Even when compared with the journey of Lockwood and Brainerd from Conger to Lockwood Island, using southern Greenland dogs and driver, the journey of MacMillan and Borup along the same coast from Cape Sheridan to Cape Morris Jesup is instructive. Lockwood and Brainerd were twenty-five marches from Conger to Lockwood Island and sixteen marches on the return.

MacMillan and Borup went from Cape Sheridan (nearly the same distance as Conger) to Cape Jesup forty miles beyond Lockwood Island, in much less time and on the return covered the distance in eight marches averaging thirty-four miles per march.

In 1911 I was in London with Scott for two weeks before his expedition started for the South Pole, was on his ship, theTerra Nova, the day she steamed out of the London docks, and I talked dogs and dogs with him, but without results. Possibly it was too late for him to make any change. I have repeatedly talked dogs to Shackleton, and before his last expedition urged upon him the desirability of dogs, dogs, and yet more dogs.

I was met by the statement that dogs could not be driven in the driving snow that sweeps along the surface of the antarctic ice-cap. But for my experience in my earlier expeditions across the Greenland ice-cap, where identical conditions are encountered, I might have accepted this.
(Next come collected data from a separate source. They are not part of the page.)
Lemma StronglySorted_last {A} (R : A -> A -> Prop) l x :
  StronglySorted R (l ++ [x]) -> Forall (fun y => R y x) l.
Proof.
  induction l as [|a l IH]; intro Hs; [constructor|].
  cbn [app] in Hs. inversion Hs as [|? ? Hs' Ha]; subst.
  constructor.
  - rewrite Forall_forall in Ha. apply Ha, in_or_app. right. left. reflexivity.
  - apply IH, Hs'.
Qed.

(** The last row of the weeks before the selected one. *)
Lemma previous_week_row cust_df selected_week last_row others :
  rev (sort_values_week
         (filter (fun p => (fst p <? selected_week)%Z) cust_df))
  = last_row :: others ->
  In last_row cust_df
  /\ (fst last_row < selected_week)%Z
  /\ forall q, In q cust_df -> (fst q < selected_week)%Z ->
               (fst q <= fst last_row)%Z.
Proof.
  set (earlier := filter (fun p => (fst p <? selected_week)%Z) cust_df).
  intro Hrev.
  assert (Hshape : sort_values_week earlier = rev others ++ [last_row]).
  { rewrite <- (rev_involutive (sort_values_week earlier)), Hrev.
    reflexivity. }
  pose proof (sort_values_week_perm earlier) as Hperm.
  pose proof (sort_values_week_sorted earlier) as Hsorted.
  rewrite Hshape in Hperm, Hsorted.
  assert (Hin : In last_row earlier).
  { apply (Permutation_in _ Hperm), in_or_app. right. left. reflexivity. }
  apply filter_In in Hin. destruct Hin as [Hin Hlt]. apply Z.ltb_lt in Hlt.
  split; [exact Hin|]. split; [exact Hlt|].
  intros q Hq Hqlt.
  assert (Hq' : In q (rev others ++ [last_row])).
  { apply (Permutation_in _ (Permutation_sym Hperm)), filter_In.
    split; [exact Hq | apply Z.ltb_lt, Hqlt]. }
  apply in_app_or in Hq'. destruct Hq' as [Hq' | [<- | []]]; [|lia].
  pose proof (StronglySorted_last _ _ _ Hsorted) as Hall.
  rewrite Forall_forall in Hall. apply Hall, Hq'.
Qed.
In my Greenland work members of my parties drove their dogs day after day in a low, blinding drift of snow sweeping along the surface of the ice-cap with the steadiness of a stream of water.

I was interested very recently to hear Shackleton in San Francisco, in the first public lecture given after his return from his last antarctic expedition, express unreservedly his conversion to a belief in dogs.

As a matter of fact, the Eskimo dog is absolutely the only motor for polar work, and will remain so until superseded by the aëroplane.

These sturdy, magnificent dogs can do a greater amount of work on less food than any other animal. They eat meat and meat only, and for water they eat snow. Even a month-old puppy is hardy enough to stand the coldest weather, and it is not necessary to house them at any season of the year. In appearance as well as in usefulness they are remarkable creatures. The males weigh on an average from eighty to one hundred pounds, the females of course being rather smaller. These dogs, said by some scientists to be descendants of the arctic wolf, are of one breed only, but arefound in a variety of markings and colors, gray, black, yellow, brown, and mottled. The pure blooded type dogs are marked like the arctic white wolf. In my opinion there is no handsomer dog to be found than one of these Eskimo dogs, with its pointed muzzle, sharp-pointed ears, and wide-set eyes, shaggy coat, and bushy tail, and as a rule they are obedient and affectionate as any dog.

ESKIMO KING DOG

ESKIMO KING DOG

In purchasing dogs at Cape York I have always secured enough to allow for the loss of sixty per cent. of them by accident or sickness. It is impossible to count on the length of an Eskimo dog’s life. They will go through the severest hardships, work hard on almost nothing to eat, and stand exposure to the worst storms, and then with plenty to eat, nothing to do, will suddenly die or be taken withpiblokto, a malady which has threatened at times to completely cripple my expeditions and to wipe out one of the most valuable resources of the Eskimos, and for which there is no known remedy. A victim of this dread disorder refuses all nourishment and howls and snaps, biting any other dog it comes in contact with, and often dies of convulsions the same day it is attacked.